## REQUIRED WORK
Produce as output only the lines below starting at the line with "(** The server handles the request a" and continuing through the line with "from_option delivers_whole True r →", each one exactly as written.

======== RECORD SET

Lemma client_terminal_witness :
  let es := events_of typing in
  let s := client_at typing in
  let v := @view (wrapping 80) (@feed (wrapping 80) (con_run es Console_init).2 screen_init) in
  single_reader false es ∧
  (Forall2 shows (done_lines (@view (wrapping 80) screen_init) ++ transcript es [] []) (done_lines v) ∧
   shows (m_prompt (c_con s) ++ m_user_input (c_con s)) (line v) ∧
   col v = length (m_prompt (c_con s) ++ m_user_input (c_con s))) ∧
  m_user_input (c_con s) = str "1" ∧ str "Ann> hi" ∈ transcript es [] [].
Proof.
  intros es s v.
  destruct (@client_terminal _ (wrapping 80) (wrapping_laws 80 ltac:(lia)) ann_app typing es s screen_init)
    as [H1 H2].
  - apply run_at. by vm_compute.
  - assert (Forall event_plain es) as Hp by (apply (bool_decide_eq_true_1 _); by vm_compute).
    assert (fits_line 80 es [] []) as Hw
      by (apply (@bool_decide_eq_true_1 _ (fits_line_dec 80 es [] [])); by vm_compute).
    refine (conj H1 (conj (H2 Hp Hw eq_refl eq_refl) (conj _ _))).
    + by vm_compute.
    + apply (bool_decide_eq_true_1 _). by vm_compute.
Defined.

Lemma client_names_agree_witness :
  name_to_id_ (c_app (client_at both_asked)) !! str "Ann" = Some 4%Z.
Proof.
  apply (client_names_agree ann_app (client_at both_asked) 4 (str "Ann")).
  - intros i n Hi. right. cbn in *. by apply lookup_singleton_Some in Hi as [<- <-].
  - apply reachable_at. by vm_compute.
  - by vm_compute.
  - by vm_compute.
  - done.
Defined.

================
======== RECORD SET

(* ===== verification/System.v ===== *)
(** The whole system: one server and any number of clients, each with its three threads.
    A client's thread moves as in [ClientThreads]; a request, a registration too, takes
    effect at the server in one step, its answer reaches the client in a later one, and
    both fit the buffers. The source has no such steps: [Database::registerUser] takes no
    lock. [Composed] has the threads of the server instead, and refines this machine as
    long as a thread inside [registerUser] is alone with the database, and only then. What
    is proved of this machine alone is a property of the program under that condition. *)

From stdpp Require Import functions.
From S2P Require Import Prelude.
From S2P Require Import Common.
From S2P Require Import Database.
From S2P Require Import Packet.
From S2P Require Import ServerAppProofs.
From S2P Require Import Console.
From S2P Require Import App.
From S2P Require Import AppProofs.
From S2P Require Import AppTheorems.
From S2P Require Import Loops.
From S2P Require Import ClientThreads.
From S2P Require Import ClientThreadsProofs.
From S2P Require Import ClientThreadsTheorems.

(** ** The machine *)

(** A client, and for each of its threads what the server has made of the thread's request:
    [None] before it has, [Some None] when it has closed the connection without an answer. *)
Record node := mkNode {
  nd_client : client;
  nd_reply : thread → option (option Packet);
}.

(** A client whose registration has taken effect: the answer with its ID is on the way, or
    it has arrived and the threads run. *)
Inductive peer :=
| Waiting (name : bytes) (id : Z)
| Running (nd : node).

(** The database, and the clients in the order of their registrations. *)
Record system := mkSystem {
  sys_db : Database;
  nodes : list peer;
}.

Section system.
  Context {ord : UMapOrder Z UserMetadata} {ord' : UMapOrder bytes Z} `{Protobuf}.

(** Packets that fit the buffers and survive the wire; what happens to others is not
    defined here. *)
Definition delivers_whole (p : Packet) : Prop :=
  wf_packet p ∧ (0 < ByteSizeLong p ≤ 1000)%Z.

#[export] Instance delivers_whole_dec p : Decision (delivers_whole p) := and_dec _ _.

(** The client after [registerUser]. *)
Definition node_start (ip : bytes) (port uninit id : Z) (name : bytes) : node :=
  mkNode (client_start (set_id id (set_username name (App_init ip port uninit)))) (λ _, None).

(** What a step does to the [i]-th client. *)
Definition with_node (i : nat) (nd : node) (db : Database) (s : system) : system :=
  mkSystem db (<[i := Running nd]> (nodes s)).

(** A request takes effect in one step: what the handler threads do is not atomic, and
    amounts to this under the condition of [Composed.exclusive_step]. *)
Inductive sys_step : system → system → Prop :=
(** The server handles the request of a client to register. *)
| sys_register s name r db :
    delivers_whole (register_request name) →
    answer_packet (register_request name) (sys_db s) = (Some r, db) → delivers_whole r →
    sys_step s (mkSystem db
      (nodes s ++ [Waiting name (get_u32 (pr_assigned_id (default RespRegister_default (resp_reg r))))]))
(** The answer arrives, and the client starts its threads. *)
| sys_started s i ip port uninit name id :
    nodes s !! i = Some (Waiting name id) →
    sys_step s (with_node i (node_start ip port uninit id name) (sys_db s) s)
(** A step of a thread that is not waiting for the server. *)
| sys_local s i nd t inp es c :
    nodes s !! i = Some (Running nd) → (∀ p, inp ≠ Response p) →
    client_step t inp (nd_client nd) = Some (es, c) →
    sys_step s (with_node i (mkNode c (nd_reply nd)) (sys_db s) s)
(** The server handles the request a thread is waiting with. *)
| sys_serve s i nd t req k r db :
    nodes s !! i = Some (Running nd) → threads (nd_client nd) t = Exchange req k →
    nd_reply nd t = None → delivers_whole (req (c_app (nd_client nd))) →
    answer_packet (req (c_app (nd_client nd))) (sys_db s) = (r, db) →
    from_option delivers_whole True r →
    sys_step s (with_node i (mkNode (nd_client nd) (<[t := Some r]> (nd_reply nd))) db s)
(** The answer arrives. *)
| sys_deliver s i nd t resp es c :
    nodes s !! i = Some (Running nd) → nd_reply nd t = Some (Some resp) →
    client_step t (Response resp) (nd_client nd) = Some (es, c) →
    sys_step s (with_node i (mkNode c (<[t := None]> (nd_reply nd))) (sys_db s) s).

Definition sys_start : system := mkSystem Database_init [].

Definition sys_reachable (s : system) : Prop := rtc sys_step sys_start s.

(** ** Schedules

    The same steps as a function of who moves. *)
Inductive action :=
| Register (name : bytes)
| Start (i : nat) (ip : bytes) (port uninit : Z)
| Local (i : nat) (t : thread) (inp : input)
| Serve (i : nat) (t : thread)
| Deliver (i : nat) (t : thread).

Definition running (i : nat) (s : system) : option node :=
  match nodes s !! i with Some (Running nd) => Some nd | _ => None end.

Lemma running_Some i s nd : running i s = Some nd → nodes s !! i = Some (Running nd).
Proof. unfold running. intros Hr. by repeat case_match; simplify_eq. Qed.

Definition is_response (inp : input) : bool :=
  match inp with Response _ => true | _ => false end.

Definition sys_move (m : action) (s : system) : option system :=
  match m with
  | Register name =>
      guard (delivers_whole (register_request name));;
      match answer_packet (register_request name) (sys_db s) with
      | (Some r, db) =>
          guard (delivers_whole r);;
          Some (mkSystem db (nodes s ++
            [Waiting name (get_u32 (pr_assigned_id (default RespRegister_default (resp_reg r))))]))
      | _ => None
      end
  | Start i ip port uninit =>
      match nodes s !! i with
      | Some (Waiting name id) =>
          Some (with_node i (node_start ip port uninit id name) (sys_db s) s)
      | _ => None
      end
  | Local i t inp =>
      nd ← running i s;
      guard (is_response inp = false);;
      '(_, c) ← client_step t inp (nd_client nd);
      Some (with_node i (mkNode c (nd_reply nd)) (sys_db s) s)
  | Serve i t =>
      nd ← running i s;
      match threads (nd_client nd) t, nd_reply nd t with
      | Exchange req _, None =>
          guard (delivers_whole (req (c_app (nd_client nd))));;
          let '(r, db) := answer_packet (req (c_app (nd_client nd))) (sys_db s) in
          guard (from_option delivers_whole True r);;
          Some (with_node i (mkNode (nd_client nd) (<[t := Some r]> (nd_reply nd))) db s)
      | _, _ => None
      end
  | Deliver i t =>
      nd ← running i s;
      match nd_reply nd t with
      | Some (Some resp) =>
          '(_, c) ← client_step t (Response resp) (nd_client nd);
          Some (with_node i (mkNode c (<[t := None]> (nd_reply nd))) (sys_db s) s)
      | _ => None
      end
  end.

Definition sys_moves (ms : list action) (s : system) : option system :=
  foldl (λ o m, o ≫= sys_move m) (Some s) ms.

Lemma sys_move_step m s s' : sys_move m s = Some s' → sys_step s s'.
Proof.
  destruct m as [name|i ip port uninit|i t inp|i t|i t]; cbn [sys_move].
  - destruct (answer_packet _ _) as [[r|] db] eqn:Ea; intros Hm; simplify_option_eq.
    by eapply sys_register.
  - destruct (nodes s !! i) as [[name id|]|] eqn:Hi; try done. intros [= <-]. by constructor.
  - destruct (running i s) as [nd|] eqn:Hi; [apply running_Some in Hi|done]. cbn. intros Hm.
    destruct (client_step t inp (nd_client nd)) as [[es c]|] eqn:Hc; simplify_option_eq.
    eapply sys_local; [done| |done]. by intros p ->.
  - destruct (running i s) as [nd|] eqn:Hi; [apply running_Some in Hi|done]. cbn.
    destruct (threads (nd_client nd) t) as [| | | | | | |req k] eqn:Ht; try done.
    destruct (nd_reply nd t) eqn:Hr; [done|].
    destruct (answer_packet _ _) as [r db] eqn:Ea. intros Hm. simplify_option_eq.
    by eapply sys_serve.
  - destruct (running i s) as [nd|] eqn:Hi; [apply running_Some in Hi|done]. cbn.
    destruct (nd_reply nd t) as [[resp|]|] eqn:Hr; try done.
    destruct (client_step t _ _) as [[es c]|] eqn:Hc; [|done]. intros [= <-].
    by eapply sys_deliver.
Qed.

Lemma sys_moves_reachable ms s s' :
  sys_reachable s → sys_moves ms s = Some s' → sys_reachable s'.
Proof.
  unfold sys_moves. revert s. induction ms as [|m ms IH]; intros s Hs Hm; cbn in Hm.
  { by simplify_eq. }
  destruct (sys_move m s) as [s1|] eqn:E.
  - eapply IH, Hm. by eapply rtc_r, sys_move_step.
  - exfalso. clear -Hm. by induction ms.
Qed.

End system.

================

## RESPONSE AREA
(** The server handles the request a thread is waiting with. *)
| sys_serve s i nd t req k r db :
    nodes s !! i = Some (Running nd) → threads (nd_client nd) t = Exchange req k →
    nd_reply nd t = None → delivers_whole (req (c_app (nd_client nd))) →
    answer_packet (req (c_app (nd_client nd))) (sys_db s) = (r, db) →
    from_option delivers_whole True r →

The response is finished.